**DATA SUPPLIED:**
———

(** Steps of a valid sequence come in order: the interval stays positive. *)
Lemma valid_interval a i m k : valid a i m -> 1 <= k < m -> m <= len -> 0 < i + a * k.
Proof.
  intros H Hk Hm. pose proof (H k ltac:(lia)). pose proof (H (k + 1) ltac:(lia)).
  rewrite val_succ in *. pose proof (wn_step _ _ _ _ W k ltac:(lia)). lia.
Qed.

Lemma valid_first a i m : valid a i m -> 1 <= m -> lo 1 <= i <= hi 1.
Proof. intros H Hm. pose proof (H 1 ltac:(lia)). unfold val in *. rewrite tri_1 in *. lia. Qed.

(** The quadratic part of a valid sequence stays below its total length. *)
Lemma valid_quadratic a i m :
  valid a i m -> 1 <= m <= len -> Z.abs a * tri m < CLOCK_DIFF_MAX.
Proof.
  intros H Hm. pose proof (H m ltac:(lia)) as Hv. pose proof (wn_top _ _ _ _ W m ltac:(lia)).
  pose proof (valid_first _ _ _ H ltac:(lia)). pose proof (wn_first _ _ _ _ W).
  destruct (decide (m = 1)) as [->|]; [rewrite tri_1, Z.mul_0_r; done|].
  pose proof (tri_nonneg m ltac:(lia)). pose proof (tri_double m). unfold val in Hv.
  destruct (Z.leb_spec 0 a); [nia|].
  pose proof (valid_interval a i m (m - 1) H ltac:(lia) ltac:(lia)).
  assert (0 < (i + a * (m - 1)) * m) by nia. assert (a * (2 * tri m) = a * (m - 1) * m) by nia. nia.
Qed.

Lemma valid_linear a i m : valid a i m -> 1 <= m <= len -> i * m < CLOCK_DIFF_MAX + Z.abs a * tri m.
Proof.
  intros H Hm. pose proof (H m ltac:(lia)) as Hv. pose proof (wn_top _ _ _ _ W m ltac:(lia)).
  pose proof (tri_nonneg m ltac:(lia)). unfold val in Hv. destruct (Z.leb_spec 0 a); nia.
Qed.

Definition in_s16 (a : Z) : Prop := -0x8000 <= a <= 0x7fff.

Lemma add_count a i m : in_s16 a -> valid a i m -> 1 <= m <= len -> Z.abs a * m < 0x1000000.
Proof.
  intros Ha H Hm. pose proof (valid_quadratic _ _ _ H Hm) as Hq.
  unfold CLOCK_DIFF_MAX in Hq. change (Z.shiftl 3 28) with 0x30000000 in Hq. unfold in_s16 in Ha.
  pose proof (tri_double m). destruct (Z.leb_spec m 101); nia.
Qed.

(** The products of the next round stay within [int32_t]. *)
Lemma next_quadratic a i m :
  in_s16 a -> valid a i m -> 1 <= m <= len -> Z.abs (a * tri (m + 1)) < 0x31000000.
Proof.
  intros Ha H Hm. rewrite Z.abs_mul, (Z.abs_eq (tri _)) by (apply tri_nonneg; lia). pose proof (valid_quadratic _ _ _ H Hm) as Hq. rewrite tri_succ.
  unfold CLOCK_DIFF_MAX in Hq. change (Z.shiftl 3 28) with 0x30000000 in Hq. unfold in_s16 in Ha.
  pose proof (tri_double m). destruct (Z.leb_spec m 101); nia.
Qed.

———

**WORK REQUIRED:** Keep only the lines from the one containing "Lemma next_quadratic a" to the end of the entries, and repeat them exactly.

**RESULT BELOW:**
Lemma next_quadratic a i m :
  in_s16 a -> valid a i m -> 1 <= m <= len -> Z.abs (a * tri (m + 1)) < 0x31000000.
Proof.
  intros Ha H Hm. rewrite Z.abs_mul, (Z.abs_eq (tri _)) by (apply tri_nonneg; lia). pose proof (valid_quadratic _ _ _ H Hm) as Hq. rewrite tri_succ.
  unfold CLOCK_DIFF_MAX in Hq. change (Z.shiftl 3 28) with 0x30000000 in Hq. unfold in_s16 in Ha.
  pose proof (tri_double m). destruct (Z.leb_spec m 101); nia.
Qed.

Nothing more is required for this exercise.